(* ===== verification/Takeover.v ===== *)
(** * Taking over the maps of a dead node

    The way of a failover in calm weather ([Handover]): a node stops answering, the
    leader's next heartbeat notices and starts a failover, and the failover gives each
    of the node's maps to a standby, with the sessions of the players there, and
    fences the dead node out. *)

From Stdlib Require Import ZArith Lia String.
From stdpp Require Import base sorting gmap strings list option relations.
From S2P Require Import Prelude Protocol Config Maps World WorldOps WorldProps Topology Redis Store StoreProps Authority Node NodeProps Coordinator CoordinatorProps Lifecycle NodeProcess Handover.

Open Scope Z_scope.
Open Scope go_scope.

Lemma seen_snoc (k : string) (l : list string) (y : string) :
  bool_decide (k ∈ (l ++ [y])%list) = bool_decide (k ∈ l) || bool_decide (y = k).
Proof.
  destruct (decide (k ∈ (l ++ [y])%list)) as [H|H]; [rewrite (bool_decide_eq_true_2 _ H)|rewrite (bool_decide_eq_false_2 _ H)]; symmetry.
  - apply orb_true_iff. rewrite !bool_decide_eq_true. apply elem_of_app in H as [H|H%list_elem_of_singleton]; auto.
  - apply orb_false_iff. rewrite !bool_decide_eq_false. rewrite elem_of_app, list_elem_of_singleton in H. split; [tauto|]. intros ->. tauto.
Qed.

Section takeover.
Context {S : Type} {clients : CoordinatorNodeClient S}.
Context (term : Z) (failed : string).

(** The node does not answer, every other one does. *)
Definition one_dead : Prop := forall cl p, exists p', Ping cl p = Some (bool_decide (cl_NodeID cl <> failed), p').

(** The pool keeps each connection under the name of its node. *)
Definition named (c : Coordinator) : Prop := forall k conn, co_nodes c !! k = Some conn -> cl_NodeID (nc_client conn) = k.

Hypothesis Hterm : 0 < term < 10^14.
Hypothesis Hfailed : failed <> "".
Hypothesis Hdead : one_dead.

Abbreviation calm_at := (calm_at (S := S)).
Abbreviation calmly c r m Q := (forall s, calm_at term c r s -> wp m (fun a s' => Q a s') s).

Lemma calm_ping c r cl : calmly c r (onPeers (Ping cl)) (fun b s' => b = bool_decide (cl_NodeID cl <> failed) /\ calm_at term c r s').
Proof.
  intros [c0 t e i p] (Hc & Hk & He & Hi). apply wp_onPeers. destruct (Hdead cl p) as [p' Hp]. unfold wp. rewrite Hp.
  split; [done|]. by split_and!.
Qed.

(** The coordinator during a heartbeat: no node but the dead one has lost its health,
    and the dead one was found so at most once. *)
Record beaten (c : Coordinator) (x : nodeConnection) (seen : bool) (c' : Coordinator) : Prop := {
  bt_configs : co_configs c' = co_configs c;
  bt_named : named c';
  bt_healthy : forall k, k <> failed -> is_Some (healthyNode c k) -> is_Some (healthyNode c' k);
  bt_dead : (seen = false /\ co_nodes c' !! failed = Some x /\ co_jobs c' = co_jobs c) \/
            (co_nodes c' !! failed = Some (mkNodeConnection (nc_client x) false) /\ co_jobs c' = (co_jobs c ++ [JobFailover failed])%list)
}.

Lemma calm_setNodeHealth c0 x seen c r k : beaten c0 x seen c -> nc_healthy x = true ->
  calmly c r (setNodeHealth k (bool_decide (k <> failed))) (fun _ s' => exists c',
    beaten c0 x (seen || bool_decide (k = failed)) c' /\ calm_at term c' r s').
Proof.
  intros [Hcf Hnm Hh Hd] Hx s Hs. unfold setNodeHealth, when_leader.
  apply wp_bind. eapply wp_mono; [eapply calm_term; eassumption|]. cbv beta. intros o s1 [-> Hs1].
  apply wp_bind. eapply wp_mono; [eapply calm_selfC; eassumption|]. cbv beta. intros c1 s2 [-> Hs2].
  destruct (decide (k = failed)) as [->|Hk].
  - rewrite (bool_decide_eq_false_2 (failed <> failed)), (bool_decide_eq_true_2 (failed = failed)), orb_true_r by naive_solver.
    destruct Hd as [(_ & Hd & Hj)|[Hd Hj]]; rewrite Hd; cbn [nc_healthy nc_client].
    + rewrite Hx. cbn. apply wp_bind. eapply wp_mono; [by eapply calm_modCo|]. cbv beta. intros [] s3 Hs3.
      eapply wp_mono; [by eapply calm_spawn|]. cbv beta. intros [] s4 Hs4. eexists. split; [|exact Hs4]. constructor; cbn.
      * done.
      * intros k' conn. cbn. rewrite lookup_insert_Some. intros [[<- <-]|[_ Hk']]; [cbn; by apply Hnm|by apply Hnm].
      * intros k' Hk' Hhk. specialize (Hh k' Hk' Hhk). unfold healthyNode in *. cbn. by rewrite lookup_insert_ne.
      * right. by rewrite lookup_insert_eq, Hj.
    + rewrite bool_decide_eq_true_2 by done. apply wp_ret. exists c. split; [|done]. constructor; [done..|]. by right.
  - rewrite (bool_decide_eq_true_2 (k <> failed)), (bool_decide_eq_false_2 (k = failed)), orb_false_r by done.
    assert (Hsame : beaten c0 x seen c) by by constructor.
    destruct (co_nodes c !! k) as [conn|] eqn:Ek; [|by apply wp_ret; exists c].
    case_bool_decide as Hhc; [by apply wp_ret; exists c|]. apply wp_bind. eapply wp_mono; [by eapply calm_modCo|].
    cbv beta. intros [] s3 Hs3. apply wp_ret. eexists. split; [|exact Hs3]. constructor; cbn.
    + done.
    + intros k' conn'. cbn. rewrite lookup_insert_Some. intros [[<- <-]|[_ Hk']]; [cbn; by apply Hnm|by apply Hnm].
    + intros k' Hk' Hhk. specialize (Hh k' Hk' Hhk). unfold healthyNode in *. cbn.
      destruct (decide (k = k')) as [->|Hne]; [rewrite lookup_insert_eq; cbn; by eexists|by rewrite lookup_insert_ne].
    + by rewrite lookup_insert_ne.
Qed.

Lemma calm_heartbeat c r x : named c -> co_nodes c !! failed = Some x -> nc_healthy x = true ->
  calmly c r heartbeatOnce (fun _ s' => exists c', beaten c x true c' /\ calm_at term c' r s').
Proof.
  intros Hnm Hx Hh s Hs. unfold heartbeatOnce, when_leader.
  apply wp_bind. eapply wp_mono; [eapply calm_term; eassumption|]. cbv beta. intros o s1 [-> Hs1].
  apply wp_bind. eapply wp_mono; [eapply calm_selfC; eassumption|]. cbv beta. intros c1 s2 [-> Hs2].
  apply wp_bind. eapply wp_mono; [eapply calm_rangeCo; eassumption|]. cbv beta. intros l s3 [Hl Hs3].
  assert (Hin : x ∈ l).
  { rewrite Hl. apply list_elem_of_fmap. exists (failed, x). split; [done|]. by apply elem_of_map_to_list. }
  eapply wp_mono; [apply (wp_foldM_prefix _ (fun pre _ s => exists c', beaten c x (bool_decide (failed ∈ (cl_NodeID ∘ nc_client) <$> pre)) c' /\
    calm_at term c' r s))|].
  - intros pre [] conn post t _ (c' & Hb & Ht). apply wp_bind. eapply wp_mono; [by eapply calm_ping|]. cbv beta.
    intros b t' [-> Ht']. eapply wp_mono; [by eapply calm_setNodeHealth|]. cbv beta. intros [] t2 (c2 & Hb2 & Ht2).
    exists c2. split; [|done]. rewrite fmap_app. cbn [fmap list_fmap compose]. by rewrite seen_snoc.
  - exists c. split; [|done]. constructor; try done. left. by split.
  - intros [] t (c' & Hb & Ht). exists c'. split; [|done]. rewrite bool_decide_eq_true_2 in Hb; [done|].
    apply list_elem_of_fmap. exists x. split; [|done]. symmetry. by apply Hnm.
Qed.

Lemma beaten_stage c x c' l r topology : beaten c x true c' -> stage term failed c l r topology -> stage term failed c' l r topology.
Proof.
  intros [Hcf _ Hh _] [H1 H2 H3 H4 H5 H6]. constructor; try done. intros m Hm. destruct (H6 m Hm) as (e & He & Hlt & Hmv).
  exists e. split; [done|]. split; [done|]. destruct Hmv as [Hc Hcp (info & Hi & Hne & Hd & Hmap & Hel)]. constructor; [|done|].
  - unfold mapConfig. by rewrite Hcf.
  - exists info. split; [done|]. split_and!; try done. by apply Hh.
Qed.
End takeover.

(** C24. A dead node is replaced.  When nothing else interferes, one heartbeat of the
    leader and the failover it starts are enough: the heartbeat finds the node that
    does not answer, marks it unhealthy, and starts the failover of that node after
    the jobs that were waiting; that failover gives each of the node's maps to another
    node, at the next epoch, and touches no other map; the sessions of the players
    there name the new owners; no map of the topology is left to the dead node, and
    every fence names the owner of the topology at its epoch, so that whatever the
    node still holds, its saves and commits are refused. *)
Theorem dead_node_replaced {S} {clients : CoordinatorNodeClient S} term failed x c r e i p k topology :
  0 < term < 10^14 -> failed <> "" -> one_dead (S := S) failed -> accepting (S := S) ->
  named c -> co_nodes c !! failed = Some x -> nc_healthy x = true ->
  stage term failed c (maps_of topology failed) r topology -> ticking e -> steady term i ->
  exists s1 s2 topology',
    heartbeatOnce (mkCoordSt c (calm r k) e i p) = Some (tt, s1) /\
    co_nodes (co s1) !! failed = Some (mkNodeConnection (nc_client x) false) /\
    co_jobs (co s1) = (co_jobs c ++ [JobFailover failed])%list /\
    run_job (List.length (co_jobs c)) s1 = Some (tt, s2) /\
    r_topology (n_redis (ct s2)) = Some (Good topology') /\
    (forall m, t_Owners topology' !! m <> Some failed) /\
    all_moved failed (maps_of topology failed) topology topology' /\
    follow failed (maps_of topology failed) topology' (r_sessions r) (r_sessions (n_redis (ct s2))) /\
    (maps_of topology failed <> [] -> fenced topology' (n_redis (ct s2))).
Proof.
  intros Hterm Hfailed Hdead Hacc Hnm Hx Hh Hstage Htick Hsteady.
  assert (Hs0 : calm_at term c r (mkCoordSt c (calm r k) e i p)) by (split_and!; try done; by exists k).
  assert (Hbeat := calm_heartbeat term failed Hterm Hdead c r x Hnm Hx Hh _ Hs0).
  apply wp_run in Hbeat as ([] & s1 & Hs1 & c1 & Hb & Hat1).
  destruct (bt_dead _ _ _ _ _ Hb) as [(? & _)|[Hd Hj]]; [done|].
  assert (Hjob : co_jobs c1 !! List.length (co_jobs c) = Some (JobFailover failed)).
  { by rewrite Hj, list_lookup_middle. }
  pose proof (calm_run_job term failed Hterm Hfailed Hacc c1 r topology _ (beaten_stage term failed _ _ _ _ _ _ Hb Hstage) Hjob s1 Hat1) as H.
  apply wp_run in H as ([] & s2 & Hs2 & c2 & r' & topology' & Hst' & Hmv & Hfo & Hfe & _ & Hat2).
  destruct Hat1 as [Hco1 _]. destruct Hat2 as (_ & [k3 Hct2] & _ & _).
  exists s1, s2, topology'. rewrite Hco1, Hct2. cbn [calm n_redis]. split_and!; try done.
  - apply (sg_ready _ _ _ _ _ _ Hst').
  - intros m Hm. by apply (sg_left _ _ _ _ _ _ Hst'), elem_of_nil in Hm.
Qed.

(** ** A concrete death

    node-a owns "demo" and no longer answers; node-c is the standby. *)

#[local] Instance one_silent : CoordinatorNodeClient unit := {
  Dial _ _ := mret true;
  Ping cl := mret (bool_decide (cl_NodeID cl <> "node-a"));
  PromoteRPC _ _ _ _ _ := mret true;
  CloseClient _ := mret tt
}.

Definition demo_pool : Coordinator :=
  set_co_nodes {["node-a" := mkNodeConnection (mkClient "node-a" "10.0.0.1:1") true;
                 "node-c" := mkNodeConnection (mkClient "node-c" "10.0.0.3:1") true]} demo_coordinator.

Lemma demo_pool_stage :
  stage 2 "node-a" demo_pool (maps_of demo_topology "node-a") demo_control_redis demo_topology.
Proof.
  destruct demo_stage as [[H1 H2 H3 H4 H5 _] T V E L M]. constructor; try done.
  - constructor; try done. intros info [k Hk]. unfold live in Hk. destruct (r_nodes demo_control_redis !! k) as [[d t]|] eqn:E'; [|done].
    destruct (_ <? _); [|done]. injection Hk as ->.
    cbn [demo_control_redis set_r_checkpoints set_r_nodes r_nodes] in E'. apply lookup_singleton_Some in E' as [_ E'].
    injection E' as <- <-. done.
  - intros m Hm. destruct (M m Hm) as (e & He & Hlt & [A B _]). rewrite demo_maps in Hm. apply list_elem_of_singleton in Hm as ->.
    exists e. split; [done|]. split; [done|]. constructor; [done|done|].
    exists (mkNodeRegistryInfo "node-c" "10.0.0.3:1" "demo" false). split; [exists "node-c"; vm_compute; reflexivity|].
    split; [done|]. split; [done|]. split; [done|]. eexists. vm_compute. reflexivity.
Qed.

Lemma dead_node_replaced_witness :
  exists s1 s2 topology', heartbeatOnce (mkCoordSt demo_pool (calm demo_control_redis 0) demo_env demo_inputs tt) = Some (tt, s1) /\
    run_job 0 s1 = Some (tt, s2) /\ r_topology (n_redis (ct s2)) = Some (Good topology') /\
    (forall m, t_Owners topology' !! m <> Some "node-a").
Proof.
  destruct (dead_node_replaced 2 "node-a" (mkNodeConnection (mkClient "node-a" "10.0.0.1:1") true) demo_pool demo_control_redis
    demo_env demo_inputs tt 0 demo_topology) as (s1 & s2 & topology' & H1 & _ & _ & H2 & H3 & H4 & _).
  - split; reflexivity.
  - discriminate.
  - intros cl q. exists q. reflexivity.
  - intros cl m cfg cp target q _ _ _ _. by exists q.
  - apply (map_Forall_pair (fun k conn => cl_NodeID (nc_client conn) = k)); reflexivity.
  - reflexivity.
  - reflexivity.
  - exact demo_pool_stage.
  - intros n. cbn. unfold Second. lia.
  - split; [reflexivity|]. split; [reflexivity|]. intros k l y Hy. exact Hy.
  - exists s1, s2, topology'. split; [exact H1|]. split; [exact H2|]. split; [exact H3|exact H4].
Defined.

****************************************

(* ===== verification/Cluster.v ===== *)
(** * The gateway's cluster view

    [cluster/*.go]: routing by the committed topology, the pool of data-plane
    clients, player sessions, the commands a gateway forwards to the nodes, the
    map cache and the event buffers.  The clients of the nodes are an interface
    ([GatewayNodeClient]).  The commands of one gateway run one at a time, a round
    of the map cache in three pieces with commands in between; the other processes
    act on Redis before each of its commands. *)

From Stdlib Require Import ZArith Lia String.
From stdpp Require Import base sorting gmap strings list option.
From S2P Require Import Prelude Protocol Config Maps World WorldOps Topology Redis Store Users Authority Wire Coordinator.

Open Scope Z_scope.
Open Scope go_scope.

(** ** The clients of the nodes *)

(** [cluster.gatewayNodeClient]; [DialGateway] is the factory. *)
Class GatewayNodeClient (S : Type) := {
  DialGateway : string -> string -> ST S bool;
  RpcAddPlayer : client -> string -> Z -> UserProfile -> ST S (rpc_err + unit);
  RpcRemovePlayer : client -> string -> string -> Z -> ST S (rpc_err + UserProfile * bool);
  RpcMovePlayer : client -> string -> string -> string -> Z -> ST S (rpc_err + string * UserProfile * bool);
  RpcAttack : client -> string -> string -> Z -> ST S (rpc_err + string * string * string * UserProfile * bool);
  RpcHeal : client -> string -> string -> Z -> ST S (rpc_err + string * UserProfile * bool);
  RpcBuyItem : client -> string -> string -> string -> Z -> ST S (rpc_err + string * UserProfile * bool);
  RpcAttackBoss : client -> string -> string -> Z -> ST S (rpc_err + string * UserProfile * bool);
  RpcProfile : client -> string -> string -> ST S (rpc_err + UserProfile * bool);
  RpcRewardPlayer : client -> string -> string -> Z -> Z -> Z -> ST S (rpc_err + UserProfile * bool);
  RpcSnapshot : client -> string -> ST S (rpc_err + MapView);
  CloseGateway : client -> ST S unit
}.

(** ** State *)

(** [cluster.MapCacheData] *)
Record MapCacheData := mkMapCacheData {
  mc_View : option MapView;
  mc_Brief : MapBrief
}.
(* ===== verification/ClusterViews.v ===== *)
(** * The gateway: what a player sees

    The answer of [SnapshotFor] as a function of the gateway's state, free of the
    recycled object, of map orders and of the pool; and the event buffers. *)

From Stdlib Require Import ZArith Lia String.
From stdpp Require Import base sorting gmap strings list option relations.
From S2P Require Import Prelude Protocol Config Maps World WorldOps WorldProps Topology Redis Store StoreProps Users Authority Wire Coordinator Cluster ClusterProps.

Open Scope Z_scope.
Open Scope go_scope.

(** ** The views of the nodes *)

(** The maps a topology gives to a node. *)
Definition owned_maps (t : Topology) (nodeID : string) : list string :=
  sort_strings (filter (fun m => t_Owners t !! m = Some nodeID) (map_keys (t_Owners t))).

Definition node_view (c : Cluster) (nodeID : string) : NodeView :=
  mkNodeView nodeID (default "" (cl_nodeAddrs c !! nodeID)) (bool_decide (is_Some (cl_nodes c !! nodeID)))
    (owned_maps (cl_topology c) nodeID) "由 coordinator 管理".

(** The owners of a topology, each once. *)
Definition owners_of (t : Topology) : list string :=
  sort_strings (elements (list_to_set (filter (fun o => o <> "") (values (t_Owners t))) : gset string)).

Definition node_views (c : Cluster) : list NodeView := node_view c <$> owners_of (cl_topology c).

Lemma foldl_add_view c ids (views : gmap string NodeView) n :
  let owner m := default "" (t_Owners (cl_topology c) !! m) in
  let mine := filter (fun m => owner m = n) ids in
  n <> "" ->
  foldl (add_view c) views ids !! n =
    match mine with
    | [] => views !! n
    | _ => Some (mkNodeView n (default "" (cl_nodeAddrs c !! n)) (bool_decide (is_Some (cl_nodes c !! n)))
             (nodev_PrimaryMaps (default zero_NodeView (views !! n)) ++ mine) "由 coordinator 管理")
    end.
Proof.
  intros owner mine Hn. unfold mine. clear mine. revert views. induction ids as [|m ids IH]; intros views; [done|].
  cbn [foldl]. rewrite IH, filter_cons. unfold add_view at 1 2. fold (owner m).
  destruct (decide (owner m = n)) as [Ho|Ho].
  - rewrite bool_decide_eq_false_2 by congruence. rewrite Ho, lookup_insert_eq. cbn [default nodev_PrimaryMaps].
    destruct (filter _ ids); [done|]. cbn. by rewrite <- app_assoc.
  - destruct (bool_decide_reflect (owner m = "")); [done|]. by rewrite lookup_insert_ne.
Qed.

****************************************

Only the lines above starting at the one containing "(* ===== verification/Takeover.v ===== *)" and ending at the one containing "of the node's maps to a standby, with", both included, are to be returned, exactly as they read.

(* ===== verification/Takeover.v ===== *)
(** * Taking over the maps of a dead node

    The way of a failover in calm weather ([Handover]): a node stops answering, the
    leader's next heartbeat notices and starts a failover, and the failover gives each
    of the node's maps to a standby, with the sessions of the players there, and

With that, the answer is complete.